> [TASK ITEM]:
Only one stretch of the data below is needed. Output the lines from the one with "match WriteProducerMessage message with" up to and including the one with "(** [MessageReceiver.ServeHTTP]: the", exactly as they stand.

Saved data entries:
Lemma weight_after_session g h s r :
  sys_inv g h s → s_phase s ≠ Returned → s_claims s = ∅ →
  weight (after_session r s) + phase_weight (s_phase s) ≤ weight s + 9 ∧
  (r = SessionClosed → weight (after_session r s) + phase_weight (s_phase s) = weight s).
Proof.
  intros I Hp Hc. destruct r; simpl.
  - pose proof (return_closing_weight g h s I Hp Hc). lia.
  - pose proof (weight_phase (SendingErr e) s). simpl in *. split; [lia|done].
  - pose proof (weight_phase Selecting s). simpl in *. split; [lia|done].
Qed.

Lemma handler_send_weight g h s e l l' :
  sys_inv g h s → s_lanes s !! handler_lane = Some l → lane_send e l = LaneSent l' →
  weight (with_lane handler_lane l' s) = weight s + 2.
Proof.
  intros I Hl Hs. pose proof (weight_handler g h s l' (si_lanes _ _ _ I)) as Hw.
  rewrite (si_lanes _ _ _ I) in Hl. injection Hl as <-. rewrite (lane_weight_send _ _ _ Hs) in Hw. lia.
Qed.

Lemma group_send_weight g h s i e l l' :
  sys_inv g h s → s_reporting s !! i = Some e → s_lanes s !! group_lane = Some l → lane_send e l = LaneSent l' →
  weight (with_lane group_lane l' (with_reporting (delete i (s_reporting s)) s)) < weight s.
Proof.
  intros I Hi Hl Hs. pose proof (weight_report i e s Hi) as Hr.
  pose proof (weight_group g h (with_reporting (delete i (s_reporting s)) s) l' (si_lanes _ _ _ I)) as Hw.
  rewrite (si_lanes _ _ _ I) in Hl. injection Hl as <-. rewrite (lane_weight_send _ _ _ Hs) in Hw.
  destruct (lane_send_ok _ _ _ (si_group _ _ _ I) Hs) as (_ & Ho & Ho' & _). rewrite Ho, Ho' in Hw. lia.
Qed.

--

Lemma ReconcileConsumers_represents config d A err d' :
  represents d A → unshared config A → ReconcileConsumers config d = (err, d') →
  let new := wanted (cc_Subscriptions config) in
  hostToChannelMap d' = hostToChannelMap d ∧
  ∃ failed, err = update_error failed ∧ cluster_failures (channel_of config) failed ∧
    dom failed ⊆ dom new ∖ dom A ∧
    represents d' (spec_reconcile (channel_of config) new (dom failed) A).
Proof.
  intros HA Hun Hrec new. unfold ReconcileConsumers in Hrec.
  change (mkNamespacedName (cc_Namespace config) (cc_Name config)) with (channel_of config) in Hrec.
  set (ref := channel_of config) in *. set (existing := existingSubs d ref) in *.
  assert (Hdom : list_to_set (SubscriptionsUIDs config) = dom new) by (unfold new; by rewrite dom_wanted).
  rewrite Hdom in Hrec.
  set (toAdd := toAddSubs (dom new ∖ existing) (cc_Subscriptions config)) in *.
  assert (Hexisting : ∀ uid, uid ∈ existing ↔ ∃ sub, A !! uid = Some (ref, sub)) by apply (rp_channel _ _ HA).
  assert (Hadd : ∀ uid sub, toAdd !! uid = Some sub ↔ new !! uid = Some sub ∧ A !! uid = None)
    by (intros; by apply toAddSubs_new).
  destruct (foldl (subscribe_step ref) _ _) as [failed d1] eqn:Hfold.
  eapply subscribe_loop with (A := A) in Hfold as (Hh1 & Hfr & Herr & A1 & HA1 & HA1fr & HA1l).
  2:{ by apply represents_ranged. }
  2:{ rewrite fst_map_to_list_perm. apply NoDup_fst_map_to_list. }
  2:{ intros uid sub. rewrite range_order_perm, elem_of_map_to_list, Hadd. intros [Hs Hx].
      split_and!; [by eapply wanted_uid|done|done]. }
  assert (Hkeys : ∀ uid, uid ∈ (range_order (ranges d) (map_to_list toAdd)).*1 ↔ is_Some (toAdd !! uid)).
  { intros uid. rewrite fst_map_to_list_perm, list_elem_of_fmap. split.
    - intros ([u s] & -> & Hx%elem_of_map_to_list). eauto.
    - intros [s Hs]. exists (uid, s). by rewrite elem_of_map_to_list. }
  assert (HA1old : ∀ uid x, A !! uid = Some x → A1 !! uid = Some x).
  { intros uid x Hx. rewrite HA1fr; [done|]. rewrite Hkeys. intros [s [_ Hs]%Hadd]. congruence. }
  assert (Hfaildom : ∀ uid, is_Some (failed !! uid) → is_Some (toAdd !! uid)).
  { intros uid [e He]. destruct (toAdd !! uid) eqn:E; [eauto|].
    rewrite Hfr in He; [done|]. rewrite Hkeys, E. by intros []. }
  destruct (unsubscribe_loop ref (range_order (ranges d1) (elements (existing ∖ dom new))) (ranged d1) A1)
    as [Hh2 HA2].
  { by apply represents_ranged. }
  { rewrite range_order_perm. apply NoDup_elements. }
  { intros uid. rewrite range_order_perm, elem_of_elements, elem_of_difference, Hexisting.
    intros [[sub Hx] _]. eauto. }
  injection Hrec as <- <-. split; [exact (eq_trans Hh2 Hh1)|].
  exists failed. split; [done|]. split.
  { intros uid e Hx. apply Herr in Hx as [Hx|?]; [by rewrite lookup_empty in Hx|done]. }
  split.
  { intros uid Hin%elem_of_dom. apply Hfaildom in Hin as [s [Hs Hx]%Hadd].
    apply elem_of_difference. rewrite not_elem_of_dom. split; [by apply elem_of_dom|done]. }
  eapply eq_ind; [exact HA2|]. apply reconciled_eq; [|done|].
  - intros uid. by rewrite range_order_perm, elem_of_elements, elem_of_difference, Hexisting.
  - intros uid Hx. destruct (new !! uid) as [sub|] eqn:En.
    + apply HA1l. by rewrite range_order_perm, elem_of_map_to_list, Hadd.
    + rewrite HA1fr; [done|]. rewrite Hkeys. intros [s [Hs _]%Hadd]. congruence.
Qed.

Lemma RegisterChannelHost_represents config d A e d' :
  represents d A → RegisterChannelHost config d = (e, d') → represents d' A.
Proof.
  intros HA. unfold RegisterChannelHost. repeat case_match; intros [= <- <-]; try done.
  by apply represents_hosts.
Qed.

--

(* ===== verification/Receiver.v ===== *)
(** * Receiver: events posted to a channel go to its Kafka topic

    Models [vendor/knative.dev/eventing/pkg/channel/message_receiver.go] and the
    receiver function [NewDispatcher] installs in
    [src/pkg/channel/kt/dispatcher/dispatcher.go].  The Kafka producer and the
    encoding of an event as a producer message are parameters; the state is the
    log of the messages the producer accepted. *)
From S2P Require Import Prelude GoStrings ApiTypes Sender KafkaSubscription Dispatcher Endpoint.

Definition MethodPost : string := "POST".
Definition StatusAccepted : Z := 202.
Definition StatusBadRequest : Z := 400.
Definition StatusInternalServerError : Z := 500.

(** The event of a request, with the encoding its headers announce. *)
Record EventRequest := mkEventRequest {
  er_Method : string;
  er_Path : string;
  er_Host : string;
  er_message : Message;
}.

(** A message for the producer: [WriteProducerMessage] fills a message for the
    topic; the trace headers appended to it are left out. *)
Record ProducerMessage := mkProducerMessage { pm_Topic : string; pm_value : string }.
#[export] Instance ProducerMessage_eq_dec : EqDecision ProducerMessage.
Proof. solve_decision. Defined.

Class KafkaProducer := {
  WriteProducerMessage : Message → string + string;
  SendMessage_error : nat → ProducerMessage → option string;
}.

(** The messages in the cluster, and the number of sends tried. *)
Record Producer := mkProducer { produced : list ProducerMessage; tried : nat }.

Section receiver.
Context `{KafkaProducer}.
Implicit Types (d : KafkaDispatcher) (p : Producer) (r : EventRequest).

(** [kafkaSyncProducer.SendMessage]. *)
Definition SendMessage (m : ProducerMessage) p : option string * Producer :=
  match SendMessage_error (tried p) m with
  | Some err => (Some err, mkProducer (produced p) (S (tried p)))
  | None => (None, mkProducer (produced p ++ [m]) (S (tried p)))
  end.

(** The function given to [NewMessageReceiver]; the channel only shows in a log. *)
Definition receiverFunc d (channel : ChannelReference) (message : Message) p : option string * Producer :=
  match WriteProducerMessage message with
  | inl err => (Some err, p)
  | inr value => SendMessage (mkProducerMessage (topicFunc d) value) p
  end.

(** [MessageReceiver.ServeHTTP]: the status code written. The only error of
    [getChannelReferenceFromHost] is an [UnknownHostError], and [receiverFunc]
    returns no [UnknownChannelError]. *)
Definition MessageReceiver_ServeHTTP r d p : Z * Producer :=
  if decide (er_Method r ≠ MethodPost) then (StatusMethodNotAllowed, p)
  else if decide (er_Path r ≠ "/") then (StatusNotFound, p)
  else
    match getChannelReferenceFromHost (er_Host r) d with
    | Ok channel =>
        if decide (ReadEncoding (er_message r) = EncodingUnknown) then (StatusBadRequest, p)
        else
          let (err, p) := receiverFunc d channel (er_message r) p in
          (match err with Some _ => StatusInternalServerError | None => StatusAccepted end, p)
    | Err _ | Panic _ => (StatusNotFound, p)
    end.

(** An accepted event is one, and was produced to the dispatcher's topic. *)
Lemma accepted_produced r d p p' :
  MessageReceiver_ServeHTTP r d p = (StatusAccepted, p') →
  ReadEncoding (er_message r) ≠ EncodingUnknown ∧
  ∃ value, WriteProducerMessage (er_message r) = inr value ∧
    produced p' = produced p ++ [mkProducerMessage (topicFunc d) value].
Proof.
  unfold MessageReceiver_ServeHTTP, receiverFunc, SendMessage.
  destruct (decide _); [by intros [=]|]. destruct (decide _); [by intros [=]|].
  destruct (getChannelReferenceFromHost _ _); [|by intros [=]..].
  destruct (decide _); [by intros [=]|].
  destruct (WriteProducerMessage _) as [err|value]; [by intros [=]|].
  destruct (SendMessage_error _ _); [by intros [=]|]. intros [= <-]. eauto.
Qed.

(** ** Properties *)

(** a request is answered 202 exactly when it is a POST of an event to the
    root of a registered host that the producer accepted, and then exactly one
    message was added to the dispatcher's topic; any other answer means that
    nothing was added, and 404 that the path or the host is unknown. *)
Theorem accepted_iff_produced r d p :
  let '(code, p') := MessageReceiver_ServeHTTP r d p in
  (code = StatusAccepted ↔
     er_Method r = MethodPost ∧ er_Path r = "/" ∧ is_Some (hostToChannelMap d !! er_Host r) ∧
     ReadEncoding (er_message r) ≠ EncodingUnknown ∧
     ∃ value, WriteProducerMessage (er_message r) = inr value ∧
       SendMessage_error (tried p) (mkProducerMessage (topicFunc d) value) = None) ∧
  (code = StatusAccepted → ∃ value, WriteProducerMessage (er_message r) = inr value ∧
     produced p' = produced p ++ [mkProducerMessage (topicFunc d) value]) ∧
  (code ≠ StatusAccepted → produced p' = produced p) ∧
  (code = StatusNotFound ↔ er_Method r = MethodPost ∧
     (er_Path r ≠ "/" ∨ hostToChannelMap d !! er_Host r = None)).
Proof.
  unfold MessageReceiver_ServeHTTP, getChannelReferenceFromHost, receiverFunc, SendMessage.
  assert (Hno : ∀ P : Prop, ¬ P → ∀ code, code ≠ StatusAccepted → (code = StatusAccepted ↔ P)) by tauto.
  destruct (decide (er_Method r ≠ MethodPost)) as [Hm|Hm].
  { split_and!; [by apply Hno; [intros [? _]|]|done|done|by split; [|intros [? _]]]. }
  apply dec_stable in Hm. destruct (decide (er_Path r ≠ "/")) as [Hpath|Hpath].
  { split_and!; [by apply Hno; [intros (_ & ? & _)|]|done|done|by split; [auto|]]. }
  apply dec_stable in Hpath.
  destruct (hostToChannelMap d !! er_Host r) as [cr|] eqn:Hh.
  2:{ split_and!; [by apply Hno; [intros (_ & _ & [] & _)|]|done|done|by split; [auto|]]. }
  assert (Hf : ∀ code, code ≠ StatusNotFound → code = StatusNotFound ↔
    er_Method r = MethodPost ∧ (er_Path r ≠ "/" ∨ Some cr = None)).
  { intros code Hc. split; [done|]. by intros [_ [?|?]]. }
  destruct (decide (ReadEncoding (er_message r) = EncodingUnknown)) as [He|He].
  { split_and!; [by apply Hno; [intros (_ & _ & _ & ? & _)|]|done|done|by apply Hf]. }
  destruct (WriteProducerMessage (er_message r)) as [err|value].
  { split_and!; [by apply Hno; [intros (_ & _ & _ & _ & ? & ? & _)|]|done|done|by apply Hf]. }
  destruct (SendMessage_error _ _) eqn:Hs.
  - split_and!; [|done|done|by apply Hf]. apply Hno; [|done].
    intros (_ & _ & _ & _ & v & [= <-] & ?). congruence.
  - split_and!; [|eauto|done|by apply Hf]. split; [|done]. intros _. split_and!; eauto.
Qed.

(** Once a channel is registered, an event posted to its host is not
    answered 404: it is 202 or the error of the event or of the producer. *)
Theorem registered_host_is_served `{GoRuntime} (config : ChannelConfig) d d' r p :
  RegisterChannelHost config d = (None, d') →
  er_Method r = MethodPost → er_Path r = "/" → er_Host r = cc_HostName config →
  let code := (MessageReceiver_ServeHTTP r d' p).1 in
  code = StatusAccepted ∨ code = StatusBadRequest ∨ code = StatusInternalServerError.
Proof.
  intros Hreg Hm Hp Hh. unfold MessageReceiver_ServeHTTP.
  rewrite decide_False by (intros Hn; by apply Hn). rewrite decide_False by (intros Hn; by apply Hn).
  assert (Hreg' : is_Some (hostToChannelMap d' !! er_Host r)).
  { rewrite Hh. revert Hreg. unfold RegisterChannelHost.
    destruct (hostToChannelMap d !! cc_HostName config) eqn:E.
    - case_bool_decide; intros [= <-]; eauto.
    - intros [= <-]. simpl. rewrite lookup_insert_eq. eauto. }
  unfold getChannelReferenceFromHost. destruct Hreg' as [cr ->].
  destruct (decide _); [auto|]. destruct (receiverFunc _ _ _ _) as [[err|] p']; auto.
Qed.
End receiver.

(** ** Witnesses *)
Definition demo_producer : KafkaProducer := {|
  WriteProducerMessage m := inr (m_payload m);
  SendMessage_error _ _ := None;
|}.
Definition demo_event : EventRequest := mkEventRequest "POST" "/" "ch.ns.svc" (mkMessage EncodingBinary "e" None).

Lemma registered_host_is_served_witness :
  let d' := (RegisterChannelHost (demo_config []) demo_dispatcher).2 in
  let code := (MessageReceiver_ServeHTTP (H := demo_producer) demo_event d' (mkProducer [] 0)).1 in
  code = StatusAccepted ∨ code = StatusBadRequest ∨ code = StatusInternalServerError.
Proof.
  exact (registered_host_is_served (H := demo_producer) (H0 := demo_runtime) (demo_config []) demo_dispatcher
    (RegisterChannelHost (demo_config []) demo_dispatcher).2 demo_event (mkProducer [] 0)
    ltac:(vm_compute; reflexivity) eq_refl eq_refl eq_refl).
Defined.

> [RESULT]:
  match WriteProducerMessage message with
  | inl err => (Some err, p)
  | inr value => SendMessage (mkProducerMessage (topicFunc d) value) p
  end.

(** [MessageReceiver.ServeHTTP]: the status code written. The only error of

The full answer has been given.